**Problem statement**
Transcribe, word for word and without additions, each line below from the one containing "(** [deploymentHasFailed], internal/k8s/deployment.go" through the one containing "c = ConditionTrue) ||", both ends included.

-------- Extracted records --------

(* ===== verification/WorkloadPhase.v ===== *)
(** * Phases of native workloads

    [internal/k8s/workload_phase.go] and the phase derivation of
    [deployment.go], [sts.go] and [daemonsets.go].  Counters are [int32] and
    only compared, or subtracted where the result is between them. *)
From Stdlib Require Import ZArith Lia.
From stdpp Require Import base strings list option.
From S2P Require Import Prelude Labels.
#[local] Open Scope Z_scope.

(** [PhaseUnknown], api/v1/common.go *)
Definition PhaseUnknown : string := "".
(** [PhaseChecking], api/v1/common.go *)
Definition PhaseChecking : string := "Checking".
(** [PhaseChecked], api/v1/common.go *)
Definition PhaseChecked : string := "Checked".
(** [PhaseCreating], api/v1/common.go *)
Definition PhaseCreating : string := "Creating".
(** [PhaseUpdating], api/v1/common.go *)
Definition PhaseUpdating : string := "Updating".
(** [PhaseRunning], api/v1/common.go *)
Definition PhaseRunning : string := "Running".
(** [PhaseFailed], api/v1/common.go *)
Definition PhaseFailed : string := "Failed".

(** [desiredReplicas], internal/k8s/workload_phase.go *)
Definition desiredReplicas (replicas : option Z) : Z := default 1 replicas.

(** [workloadProgressPhase], internal/k8s/workload_phase.go *)
Definition workloadProgressPhase (generation : Z) (previousPhase : string) : string :=
  if (1 <? generation) || bool_decide (previousPhase = PhaseRunning) || bool_decide (previousPhase = PhaseUpdating)
  then PhaseUpdating else PhaseCreating.

(** ** Deployments *)

Record deployment_condition := DeploymentCondition { dc_type : string; dc_status : string; dc_reason : string; dc_message : string }.
Record deployment_status := DeploymentStatus {
  ds_observedGeneration : Z;
  ds_replicas : Z;
  ds_updatedReplicas : Z;
  ds_readyReplicas : Z;
  ds_availableReplicas : Z;
  ds_unavailableReplicas : Z;
  ds_terminatingReplicas : option Z;
  ds_conditions : list deployment_condition;
}.
#[export] Instance deployment_condition_eq_dec : EqDecision deployment_condition.
Proof. solve_decision. Defined.
#[export] Instance deployment_status_eq_dec : EqDecision deployment_status.
Proof. solve_decision. Defined.
Record deployment := Deployment { dep_generation : Z; dep_replicas : option Z; dep_status : deployment_status }.

(** [deploymentHasFailed], internal/k8s/deployment.go *)
Definition deploymentHasFailed (conditions : list deployment_condition) : bool :=
  existsb (λ c,
    bool_decide (dc_type c = "ReplicaFailure" ∧ dc_status c = ConditionTrue) ||
    bool_decide (dc_type c = "Progressing" ∧ dc_status c = ConditionFalse ∧
                 dc_reason c = "ProgressDeadlineExceeded")) conditions.

(** [DeriveDeploymentPhase], internal/k8s/deployment.go *)
Definition DeriveDeploymentPhase (dep : option deployment) (previousPhase : string) : string :=
  match dep with
  | None => PhaseUnknown
  | Some dep =>
      let desired := desiredReplicas (dep_replicas dep) in
      let status := dep_status dep in
      let observed := dep_generation dep <=? ds_observedGeneration status in
      let terminating := match ds_terminatingReplicas status with Some n => 0 <? n | None => false end in
      if observed && deploymentHasFailed (ds_conditions status) then PhaseFailed
      else if observed &&
        (ds_replicas status =? desired) && (ds_updatedReplicas status =? desired) &&
        (ds_readyReplicas status =? desired) && (ds_availableReplicas status =? desired) &&
        (ds_unavailableReplicas status =? 0) && negb terminating
      then PhaseRunning
      else workloadProgressPhase (dep_generation dep) previousPhase
  end.

(** ** StatefulSets *)

Record statefulset_status := StatefulSetStatus {
  ss_observedGeneration : Z;
  ss_replicas : Z;
  ss_readyReplicas : Z;
  ss_availableReplicas : Z;
  ss_currentReplicas : Z;
  ss_updatedReplicas : Z;
  ss_currentRevision : string;
  ss_updateRevision : string;
}.
Record statefulset := StatefulSet {
  sts_generation : Z;
  sts_replicas : option Z;
  sts_strategy : string;
  sts_partition : option Z;
  sts_status : statefulset_status;
}.

(** The partition is clamped to [desired], so the subtraction stays in range. *)
(** [statefulSetRevisionConverged], internal/k8s/sts.go *)
Definition statefulSetRevisionConverged (sts : statefulset) (desired : Z) : bool :=
  let status := sts_status sts in
  let equal_revisions :=
    (ss_currentReplicas status =? desired) && (ss_updatedReplicas status =? desired) &&
    negb (String.eqb (ss_currentRevision status) "") &&
    String.eqb (ss_currentRevision status) (ss_updateRevision status) in
  if desired =? 0 then (ss_currentReplicas status =? 0) && (ss_updatedReplicas status =? 0)
  else if String.eqb (sts_strategy sts) "RollingUpdate" || String.eqb (sts_strategy sts) "" then
    let partition := Z.min (default 0 (sts_partition sts)) desired in
    if 0 <? partition then desired - partition <=? ss_updatedReplicas status else equal_revisions
  else equal_revisions.

(** [DeriveStatefulSetPhase], internal/k8s/sts.go *)
Definition DeriveStatefulSetPhase (sts : option statefulset) (previousPhase : string) : string :=
  match sts with
  | None => PhaseUnknown
  | Some sts =>
      let desired := desiredReplicas (sts_replicas sts) in
      let status := sts_status sts in
      if (sts_generation sts <=? ss_observedGeneration status) && (ss_replicas status =? desired) &&
         (ss_readyReplicas status =? desired) && (ss_availableReplicas status =? desired) &&
         statefulSetRevisionConverged sts desired
      then PhaseRunning
      else workloadProgressPhase (sts_generation sts) previousPhase
  end.

(** ** DaemonSets *)

Record daemonset_status := DaemonSetStatus {
  dm_observedGeneration : Z;
  dm_desiredNumberScheduled : Z;
  dm_currentNumberScheduled : Z;
  dm_updatedNumberScheduled : Z;
  dm_numberReady : Z;
  dm_numberAvailable : Z;
  dm_numberUnavailable : Z;
  dm_numberMisscheduled : Z;
}.
Record daemonset := DaemonSet { dm_generation : Z; dm_status : daemonset_status }.

(** [DeriveDaemonSetPhase], internal/k8s/daemonsets.go *)
Definition DeriveDaemonSetPhase (dm : option daemonset) (previousPhase : string) : string :=
  match dm with
  | None => PhaseUnknown
  | Some dm =>
      let status := dm_status dm in
      let desired := dm_desiredNumberScheduled status in
      if (dm_generation dm <=? dm_observedGeneration status) && (dm_currentNumberScheduled status =? desired) &&
         (dm_updatedNumberScheduled status =? desired) && (dm_numberReady status =? desired) &&
         (dm_numberAvailable status =? desired) && (dm_numberUnavailable status =? 0) &&
         (dm_numberMisscheduled status =? 0)
      then PhaseRunning
      else workloadProgressPhase (dm_generation dm) previousPhase
  end.

(** ** Properties *)

Ltac split_tests :=
  repeat match goal with
  | H : _ && _ = true |- _ => apply andb_true_iff in H as [? H]
  | H : (_ <=? _) = true |- _ => apply Z.leb_le in H
  | H : (_ =? _) = true |- _ => apply Z.eqb_eq in H
  end.

Lemma progress_phase generation previous :
  workloadProgressPhase generation previous =
    if decide (1 < generation ∨ previous = PhaseRunning ∨ previous = PhaseUpdating) then PhaseUpdating else PhaseCreating.
Proof.
  unfold workloadProgressPhase. destruct (Z.ltb_spec 1 generation); [by rewrite decide_True by auto|].
  case_bool_decide; [by rewrite decide_True by auto|]. case_bool_decide; [by rewrite decide_True by auto|].
  rewrite decide_False; [done|]. intros [?|[?|?]]; [lia|done..].
Qed.

Lemma progress_not_running generation previous : workloadProgressPhase generation previous ≠ PhaseRunning.
Proof. rewrite progress_phase. by case_decide. Qed.

(** A workload is reported Running only when its controller has observed
    the current generation and every counter has converged to the desired
    replicas (for a partitioned StatefulSet, at least the replicas above the
    partition are updated), and a Deployment only if it reports no failure. *)
Theorem running_only_when_converged previous :
  (∀ dep, DeriveDeploymentPhase (Some dep) previous = PhaseRunning ↔
     let st := dep_status dep in let n := desiredReplicas (dep_replicas dep) in
     dep_generation dep ≤ ds_observedGeneration st ∧ deploymentHasFailed (ds_conditions st) = false ∧
     ds_replicas st = n ∧ ds_updatedReplicas st = n ∧ ds_readyReplicas st = n ∧ ds_availableReplicas st = n ∧
     ds_unavailableReplicas st = 0 ∧ ∀ t, ds_terminatingReplicas st = Some t → t ≤ 0) ∧
  (∀ sts, DeriveStatefulSetPhase (Some sts) previous = PhaseRunning →
     let st := sts_status sts in let n := desiredReplicas (sts_replicas sts) in
     sts_generation sts ≤ ss_observedGeneration st ∧ ss_replicas st = n ∧ ss_readyReplicas st = n ∧
     ss_availableReplicas st = n ∧
     (ss_updatedReplicas st = n ∨
      0 < default 0 (sts_partition sts) ∧ n - default 0 (sts_partition sts) ≤ ss_updatedReplicas st)) ∧
  (∀ dm, DeriveDaemonSetPhase (Some dm) previous = PhaseRunning ↔
     let st := dm_status dm in let n := dm_desiredNumberScheduled st in
     dm_generation dm ≤ dm_observedGeneration st ∧ dm_currentNumberScheduled st = n ∧
     dm_updatedNumberScheduled st = n ∧ dm_numberReady st = n ∧ dm_numberAvailable st = n ∧
     dm_numberUnavailable st = 0 ∧ dm_numberMisscheduled st = 0).
Proof.
  pose proof progress_not_running as Hprog. split; [|split].
  - intros dep. unfold DeriveDeploymentPhase. set (n := desiredReplicas _). cbv zeta.
    destruct (Z.leb_spec (dep_generation dep) (ds_observedGeneration (dep_status dep))); cbn [andb]; cycle 1.
    { split; [by intros ?%Hprog|lia]. }
    destruct (deploymentHasFailed _); [split; [done|naive_solver]|]. split.
    + destruct (_ && _) eqn:E; [intros _|by intros ?%Hprog]. rewrite !andb_true_iff, !Z.eqb_eq, negb_true_iff in E.
      destruct E as [[[[[? ?] ?] ?] ?] Ht]. split_and!; try done. intros t Hs. rewrite Hs in Ht. by apply Z.ltb_ge.
    + intros (_ & _ & -> & -> & -> & -> & -> & Ht). rewrite !Z.eqb_refl. cbn [andb].
      destruct (ds_terminatingReplicas _) as [t|]; [|done]. specialize (Ht t eq_refl).
      by rewrite (proj2 (Z.ltb_ge 0 t)).
  - intros sts. unfold DeriveStatefulSetPhase. set (n := desiredReplicas _). cbv zeta.
    destruct (_ && _) eqn:E; [intros _|by intros ?%Hprog]. rewrite !andb_true_iff, !Z.eqb_eq, Z.leb_le in E.
    destruct E as [[[[? ?] ?] ?] Hrev]. split_and!; try done. unfold statefulSetRevisionConverged in Hrev.
    destruct (Z.eqb_spec n 0) as [->|]; [left; split_tests; done|].
    destruct (_ || _); [|left; by split_tests].
    destruct (Z.ltb_spec 0 (Z.min (default 0 (sts_partition sts)) n)); [|left; by split_tests].
    right. apply Z.leb_le in Hrev. lia.
  - intros dm. unfold DeriveDaemonSetPhase. set (n := dm_desiredNumberScheduled _). cbv zeta. split.
    + destruct (_ && _) eqn:E; [intros _|by intros ?%Hprog]. rewrite !andb_true_iff, !Z.eqb_eq, Z.leb_le in E.
      naive_solver.
    + intros (Hg & -> & -> & -> & -> & -> & ->). rewrite !Z.eqb_refl, (proj2 (Z.leb_le _ _) Hg). done.
Qed.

--------

**Answer section**
(** [deploymentHasFailed], internal/k8s/deployment.go *)
Definition deploymentHasFailed (conditions : list deployment_condition) : bool :=
  existsb (λ c,
    bool_decide (dc_type c = "ReplicaFailure" ∧ dc_status c = ConditionTrue) ||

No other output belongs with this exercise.